The exile media escaped MEMO 98 criticism, with the exception of the Democratic Voice of Burma, which the organization said had ‘on several occasions made some factual or technical mistakes when presenting their news reports. As such the channel’s professional reputation was challenged, as similar instances have been noticed in the previous monitoring periods.’

The MEMO 98 report did not elaborate on its criticism of DVB. DVB’s Chiang Mai Bureau chief said the lack of any details to support the accusation made it difficult for his organization to respond.

Toe Zaw Latt told Mizzima: ‘As the report did not elaborate on MEMO's criticism, it is very difficult for us to comment directly on it. But what we can say is that we take seriously the quality of all our news stories, and that is an everyday challenge for us in our newsroom’.

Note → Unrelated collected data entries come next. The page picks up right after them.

Lemma yields_vector n a : 0 ≤ n → n * max_elems < 2 ^ 64 → yields (read_vector_trivial true max_elems (TPod n a)) (well_typed (TVec (TPod n a))).
Proof.
  intros Hn Hmax. eapply yields_ext; [intros d; apply readStringView_bind|]. cbn [sizeof].
  eapply yields_bind; [apply yields_size_t|]. intros k [Hk Hk2]. apply yields_guard; [by left|]. unfold resize. cbn [fst snd].
  destruct (Z.ltb_spec max_elems k) as [|Hle]; [by right|]. cbn [obind]. pose proof (Z.mul_le_mono_nonneg_l k max_elems n Hn Hle).
  pose proof (Z.mul_nonneg_nonneg n k Hn Hk). rewrite u64_small by lia.
  apply (yields_copy (λ d, offset d) _ _ (λ d, consume d (n * k))); [done|]. intros b Hl _ Hb. destruct (chunks_typed (Z.to_nat k) n b) as [Hc1 Hc2]; [done|by rewrite Z2Nat.id by lia|done|].
  cbn [SerializationTyping.well_typed of_object]. split; [|unfold zlength; rewrite length_fmap, Hc2; lia].
  apply Forall_fmap. eapply Forall_impl; [exact Hc1|]. by intros c [? ?].
Qed.

Lemma yields_n {A} n (r : reader A) (P : A → Prop) : yields r P → yields (read_n n r) (λ l, Forall P l ∧ length l = n).
Proof.
  intros Hr. induction n as [|n IH]; cbn [read_n]; [by apply yields_ret|]. eapply yields_bind; [done|]. intros a Ha.
  eapply yields_bind; [exact IH|]. intros l [Hl Hn]. apply yields_ret. split; [by constructor|cbn; by rewrite Hn].
Qed.

Lemma yields_trivial_copy n a : yields (trivial_copy (TPod n a)) (well_typed (TPod n a)).
Proof. apply (yields_copy (λ d, offset d) _ _ (λ d, consume d n)); [done|]. by intros b Hl _ Hb. Qed.
(* ===== verification/IntrusiveList.v ===== *)
(** * Model of core/intrusive_list.h and of IntrusiveList2 (core/moo_allocator_impl.h)

    Circular doubly linked lists threaded through the objects they hold.  The
    links live in a heap that all lists share; a list is the address of its
    head.  The operations are written once over the interface [LinkHeap], which
    the two classes implement: [IntrusiveList] with typed member pointers, and
    [IntrusiveList2] with addresses and the byte offset of the link. *)

From Stdlib Require Import ZArith Lia.
From stdpp Require Import base gmap option list.
From S2P Require Import Prelude.

(** ** The interface to the links *)

Class LinkHeap (H : Type) := {
  get_next : H → Z → outcome Z;
  get_prev : H → Z → outcome Z;
  set_next : H → Z → Z → outcome H;
  set_prev : H → Z → Z → outcome H
}.

Section operations.
Context {H : Type} `{!LinkHeap H}.
Implicit Types (h : H) (hd pos item : Z).

(** [clear()], which is also what the constructor does. *)
Definition clear h hd : outcome H :=
  let! h := set_prev h hd hd in
  set_next h hd hd.

Definition empty h hd : outcome bool :=
  let! n := get_next h hd in Ok (n =? hd).

Definition begin h hd : outcome Z := get_next h hd.
Definition end_ hd : Z := hd.

(** [insert(at, item)]: in front of [at]. *)
Definition insert h pos item : outcome H :=
  let nextItem := pos in
  let! prevItem := get_prev h pos in
  let! h := set_prev h nextItem item in
  let! h := set_next h prevItem item in
  let! h := set_next h item nextItem in
  set_prev h item prevItem.

(** [erase(at)]: the item after, and null links in the one removed. *)
Definition erase h pos : outcome (Z * H) :=
  let! nextItem := get_next h pos in
  let! prevItem := get_prev h pos in
  let! h := set_prev h nextItem prevItem in
  let! h := set_next h prevItem nextItem in
  let! h := set_prev h pos 0 in
  let! h := set_next h pos 0 in
  Ok (nextItem, h).

Definition push_front h hd item : outcome H :=
  let! b := begin h hd in insert h b item.
Definition push_back h hd item : outcome H := insert h (end_ hd) item.

Definition pop_front h hd : outcome H :=
  let! b := begin h hd in
  let! r := erase h b in Ok r.2.
Definition pop_back h hd : outcome H :=
  let! p := get_prev h hd in
  let! r := erase h p in Ok r.2.

Definition front h hd : outcome Z := get_next h hd.
Definition back h hd : outcome Z := get_prev h hd.

(** [operator=(IntrusiveList&& n)]. *)
Definition move_assign h hd n : outcome H :=
  let! e := empty h n in
  if e : bool then clear h hd
  else
    let! hp := get_prev h n in
    let! hn := get_next h n in
    let! h := set_prev h hn hd in
    let! h := set_next h hp hd in
    let! h := set_prev h hd hp in
    let! h := set_next h hd hn in
    clear h n.

(** [for (auto& x : list)]: at most [fuel] items. *)
Fixpoint iterate (fuel : nat) h hd pos : outcome (list Z) :=
  if pos =? end_ hd then Ok []
  else
    match fuel with
    | O => NoFuel
    | S fuel =>
        let! n := get_next h pos in
        let! l := iterate fuel h hd n in
        Ok (pos :: l)
    end.
End operations.

(** ** IntrusiveList: the members [prev] and [next] of each object *)

Record links := mkLinks {
  l_prev : gmap Z Z;
  l_next : gmap Z Z
}.

#[export] Instance links_heap : LinkHeap links := {
  get_next h a := of_option (l_next h !! a);
  get_prev h a := of_option (l_prev h !! a);
  set_next h a x :=
    let! _ := of_option (l_next h !! a) in
    Ok (mkLinks (l_prev h) (<[a := x]> (l_next h)));
  set_prev h a x :=
    let! _ := of_option (l_prev h !! a) in
    Ok (mkLinks (<[a := x]> (l_prev h)) (l_next h))
}.

(** ** IntrusiveList2: words of memory at [item + offset] *)

Module List2.
Section list2.
(** [offset()], the position of the [Link] in the object. *)
Context (offset : Z).

(** A [Link] is two 8-byte words, [prev] and then [next]. *)
Definition prev_addr (pos : Z) : Z := pos + offset.
Definition next_addr (pos : Z) : Z := pos + offset + 8.

Definition load (mem : gmap Z Z) (a : Z) : outcome Z := of_option (mem !! a).
Definition store (mem : gmap Z Z) (a x : Z) : outcome (gmap Z Z) :=
  let! _ := of_option (mem !! a) in Ok (<[a := x]> mem).

#[local] Instance memory_heap : LinkHeap (gmap Z Z) := {
  get_next mem a := load mem (next_addr a);
  get_prev mem a := load mem (prev_addr a);
  set_next mem a x := store mem (next_addr a) x;
  set_prev mem a x := store mem (prev_addr a) x
}.

(** The head is a [Link] of its own; [headvalue] is the object it would be in. *)
Definition headvalue (head : Z) : Z := head - offset.

Implicit Types (mem : gmap Z Z) (head item pos : Z).

Definition begin2 mem head : outcome Z := begin mem (headvalue head).
Definition empty2 mem head : outcome bool := empty mem (headvalue head).
Definition clear2 mem head : outcome (gmap Z Z) :=
  let! mem := set_next mem (headvalue head) (headvalue head) in
  set_prev mem (headvalue head) (headvalue head).
Definition insert2 mem pos item : outcome (gmap Z Z) := insert mem pos item.
Definition erase2 mem pos : outcome (Z * gmap Z Z) := erase mem pos.
Definition push_front2 mem head item : outcome (gmap Z Z) :=
  let! n := get_next mem (headvalue head) in insert2 mem n item.
Definition push_back2 mem head item : outcome (gmap Z Z) := insert2 mem (headvalue head) item.
Definition pop_front2 mem head : outcome (gmap Z Z) :=
  let! n := get_next mem (headvalue head) in
  let! r := erase2 mem n in Ok r.2.
Definition pop_back2 mem head : outcome (gmap Z Z) :=
  let! p := get_prev mem (headvalue head) in
  let! r := erase2 mem p in Ok r.2.
Definition front2 mem head : outcome Z := get_next mem (headvalue head).
Definition back2 mem head : outcome Z := get_prev mem (headvalue head).
End list2.
End List2.
Lemma pop_front_spec h hd x l :
  is_list h hd (x :: l) →
  ∃ h', pop_front h hd = Ok h' ∧ is_list h' hd l ∧ touches h h' (hd :: x :: l).
Proof using LinkHeapLaws0.
  intros Hl. unfold pop_front, begin. rewrite (is_list_next _ _ _ Hl). cbn [obind head from_option id].
  destruct (list_erase_spec h hd [] x l Hl) as (h' & n & -> & _ & ? & _ & _ & ?). eauto.
Qed.

Lemma pop_back_spec h hd l x :
  is_list h hd (l ++ [x]) →
  ∃ h', pop_back h hd = Ok h' ∧ is_list h' hd l ∧ touches h h' (hd :: l ++ [x]).
Proof using LinkHeapLaws0.
  intros Hl. unfold pop_back. rewrite (is_list_prev _ _ _ Hl), last_snoc. cbn [obind from_option id].
  destruct (list_erase_spec h hd l x [] Hl) as (h' & n & -> & _ & Hl' & _ & _ & ?).
  rewrite app_nil_r in Hl'. eauto.
Qed.

Lemma iterate_spec h hd l : is_list h hd l → iterate (length l) h hd (default hd (head l)) = Ok l.
Proof using LinkHeapLaws0.
  intros [Hnd _ He]. apply NoDup_cons_1_1 in Hnd.
  assert (∀ x, edges h (x :: l ++ [hd]) → iterate (length l) h hd (default hd (head l)) = Ok l) as Hgo;
    [|by eapply Hgo].
  clear He. induction l as [|y l IH]; intros x He; cbn [length iterate head from_option id].
  - unfold end_. by rewrite Z.eqb_refl.
  - cbn [app edges] in He. destruct He as (_ & _ & He).
    destruct (Z.eqb_spec y (end_ hd)) as [->|]; [set_solver|].
    assert (get_next h y = Ok (default hd (head l))) as ->
      by (destruct l; by destruct He as (? & _)).
    cbn [obind]. rewrite (IH ltac:(set_solver) y He). done.
Qed.

(** The links of a nonempty list and its head, one by one. *)
Lemma edges_ends h x y a m z :
  a :: m = removelast (a :: m) ++ [z] →
  edges h (x :: (a :: m) ++ [y]) ↔
  get_next h x = Ok a ∧ get_prev h a = Ok x ∧ edges h (a :: m) ∧
  get_next h z = Ok y ∧ get_prev h y = Ok z.
Proof using LinkHeapLaws0.
  intros Hz.
  change (edges h (x :: (a :: m) ++ [y])) with
    (get_next h x = Ok a ∧ get_prev h a = Ok x ∧ edges h ((a :: m) ++ [y])).
  assert (edges h ((a :: m) ++ [y]) ↔
    edges h (a :: m) ∧ get_next h z = Ok y ∧ get_prev h y = Ok z) as ->; [|tauto].
  rewrite Hz, <- (assoc_L (++)). cbn [app]. rewrite edges_app. cbn [edges]. tauto.
Qed.

Lemma move_assign_spec h hd n l :
  is_list h n l → valid h hd → hd ∉ n :: l →
  ∃ h', move_assign h hd n = Ok h' ∧ is_list h' hd l ∧ is_list h' n [] ∧
    touches h h' (hd :: n :: l).
Proof using LinkHeapLaws0.
  intros Hl Hv Hnew. unfold move_assign. rewrite (empty_spec _ _ _ Hl). cbn [obind].
  destruct l as [|a m].
  { destruct (clear_spec h hd Hv) as (h' & -> & Hl' & Ht). exists h'. rewrite bool_decide_true by done.
    split_and!; [done|done| |].
    - eapply is_list_frame; [done..|]. intros b Hb. apply list_elem_of_singleton in Hb as ->. done.
    - destruct Ht as [? Hf]. split; [done|]. intros b ? Hb. apply Hf; [done|set_solver]. }
  rewrite bool_decide_false by done. destruct (Hl) as [Hnd Hval He]. rewrite Forall_forall in Hval.
  rewrite (is_list_prev _ _ _ Hl), (is_list_next _ _ _ Hl). cbn [obind head from_option id].
  destruct (@exists_last _ (a :: m)) as (m' & z & Hz); [done|].
  assert (last (a :: m) = Some z) as -> by (rewrite Hz; apply last_snoc). cbn [from_option id].
  assert (a :: m = removelast (a :: m) ++ [z]) as Hz' by (by rewrite Hz, removelast_last).
  assert (z ∈ a :: m) as Hzin by (rewrite Hz; set_solver).
  assert (a ∈ a :: m) as Hain by (by left).
  assert (∀ b, b ∈ a :: m → valid h b ∧ b ≠ hd ∧ b ≠ n) as Hin.
  { intros b Hb. split_and!; [apply Hval; by right|intros ->; apply Hnew; by right|].
    intros ->. by apply NoDup_cons_1_1 in Hnd. }
  destruct (Hin a Hain) as (Hva & Hah & Han). destruct (Hin z Hzin) as (Hvz & Hzh & Hzn).
  assert (hd ≠ n) as Hhn by (intros ->; apply Hnew; by left).
  assert (valid h n) as Hvn by (apply Hval; by left).
  apply (edges_ends h n n a m z Hz') in He as (_ & _ & He & _ & _).
  destruct (set_prev_law h a hd Hva) as (h1 & -> & V1 & N1 & P1). cbn [obind].
  destruct (set_next_law h1 z hd) as (h2 & -> & V2 & N2 & P2); [by apply V1|]. cbn [obind].
  destruct (set_prev_law h2 hd z) as (h3 & -> & V3 & N3 & P3); [by apply V2, V1|]. cbn [obind].
  destruct (set_next_law h3 hd a) as (h4 & -> & V4 & N4 & P4); [by apply V3, V2, V1|]. cbn [obind].
  assert (∀ b, valid h4 b ↔ valid h b) as HV by (intros b; by rewrite V4, V3, V2, V1).
  assert (∀ b, valid h b → get_next h4 b =
    if decide (b = hd) then Ok a else if decide (b = z) then Ok hd else get_next h b) as HN.
  { intros b Hb'. rewrite N4, N3, N2, N1; [done|..]; by rewrite ?V3, ?V2, ?V1. }
  assert (∀ b, valid h b → get_prev h4 b =
    if decide (b = hd) then Ok z else if decide (b = a) then Ok hd else get_prev h b) as HP.
  { intros b Hb'. rewrite P4, P3, P2, P1; [done|..]; by rewrite ?V3, ?V2, ?V1. }
  assert (is_list h4 hd (a :: m)) as Hl4.
  { apply NoDup_cons_1_2 in Hnd. split.
    - apply NoDup_cons_2; [|done]. intros Hh. apply Hnew. by right.
    - apply Forall_forall. intros b [->|Hb]%elem_of_cons; apply HV; [done|by apply Hin].
    - apply (edges_ends h4 hd hd a m z Hz').
      rewrite (HN hd), (HP hd), (HP a), (HN z) by done.
      rewrite (decide_True (P := hd = hd)), (decide_True (P := hd = hd)) by done.
      rewrite (decide_False (P := a = hd)), (decide_True (P := a = a)) by done.
      rewrite (decide_False (P := z = hd)), (decide_True (P := z = z)) by done.
      split_and!; [done|done| |done|done]. eapply edges_frame; [..|done].
      + intros b Hb. assert (b ∈ a :: m) as Hb' by (rewrite Hz'; set_solver).
        destruct (Hin b Hb') as (? & ? & _). rewrite HN, !decide_False; [done| |done|done].
        intros ->. rewrite Hz' in Hnd. apply NoDup_app in Hnd as (_ & Hd & _).
        apply (Hd z Hb). by left.
      + cbn [tail]. intros b Hb. destruct (Hin b) as (? & ? & _); [by right|].
        rewrite HP, !decide_False; [done| |done|done]. intros ->. by apply NoDup_cons_1_1 in Hnd. }
  destruct (clear_spec h4 n) as (h5 & -> & Hl5 & Ht5); [by apply HV|].
  exists h5. split_and!; [done| |done|].
  - eapply is_list_frame; [done..|]. intros b Hb. apply list_elem_of_singleton in Hb as ->.
    intros [->|Hb]%elem_of_cons; [done|]. by apply (Hin n Hb).
  - destruct Ht5 as [V5 F5]. split; [intros b; by rewrite V5, HV|].
    intros b Hb Hnb. destruct (F5 b) as [-> ->]; [by apply HV|set_solver|].
    rewrite HN, HP by done. rewrite !decide_False; [done|..]; intros ->; apply Hnb; set_solver.
Qed.
End lists.

(** ** The theorems *)

(** C37: [erase] unlinks exactly the given item: the list keeps its other items
    in order, the item's links become null, the iterator returned is the item
    that followed, and every other list threaded through the same heap is
    unchanged. *)
Theorem intrusive_erase_refines (h : links) hd l1 x l2 hd' l' :
  is_list links_valid h hd (l1 ++ x :: l2) → is_list links_valid h hd' l' →
  (∀ b, b ∈ hd :: l1 ++ x :: l2 → b ∉ hd' :: l') →
  ∃ h' n, erase h x = Ok (n, h') ∧ n = default hd (head l2) ∧
    is_list links_valid h' hd (l1 ++ l2) ∧ is_list links_valid h' hd' l' ∧
    l_next h' !! x = Some 0 ∧ l_prev h' !! x = Some 0.
Proof.
  intros Hl Hl' Hdis.
  destruct (list_erase_spec links_valid h hd l1 x l2 Hl) as (h' & n & He & [c Hn] & Hl1 & Hx & Hp & Ht).
  exists h', n.
  split_and!; [done| |done|exact (is_list_frame links_valid h h' hd' l' _ Ht Hl' Hdis)| |].
  - destruct l2; simplify_eq/=; done.
  - cbn in Hx. by destruct (l_next h' !! x); simplify_eq/=.
  - cbn in Hp. by destruct (l_prev h' !! x); simplify_eq/=.
Qed.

The MEMO 98 monitors reported that, among the monitored exile news sites, Mizzima covered the biggest number of political subjects—31 (including 24 political parties).

MEMO 98 was founded in Bratislava, Slovakia, in 1998 to monitor press coverage of the country’s first free election. Since then it has monitored the media of several countries of the former Soviet Union, Yugoslavia, South America and Africa.

‘The Burma project was our first in this part of the world’, MEMO 98 media and legal consultant Ivan Godarksy told Mizzima. ‘We are very pleased with the comprehensive nature of the project, but obviously very concerned about the picture it has provided of the state of Burma’s domestic media’.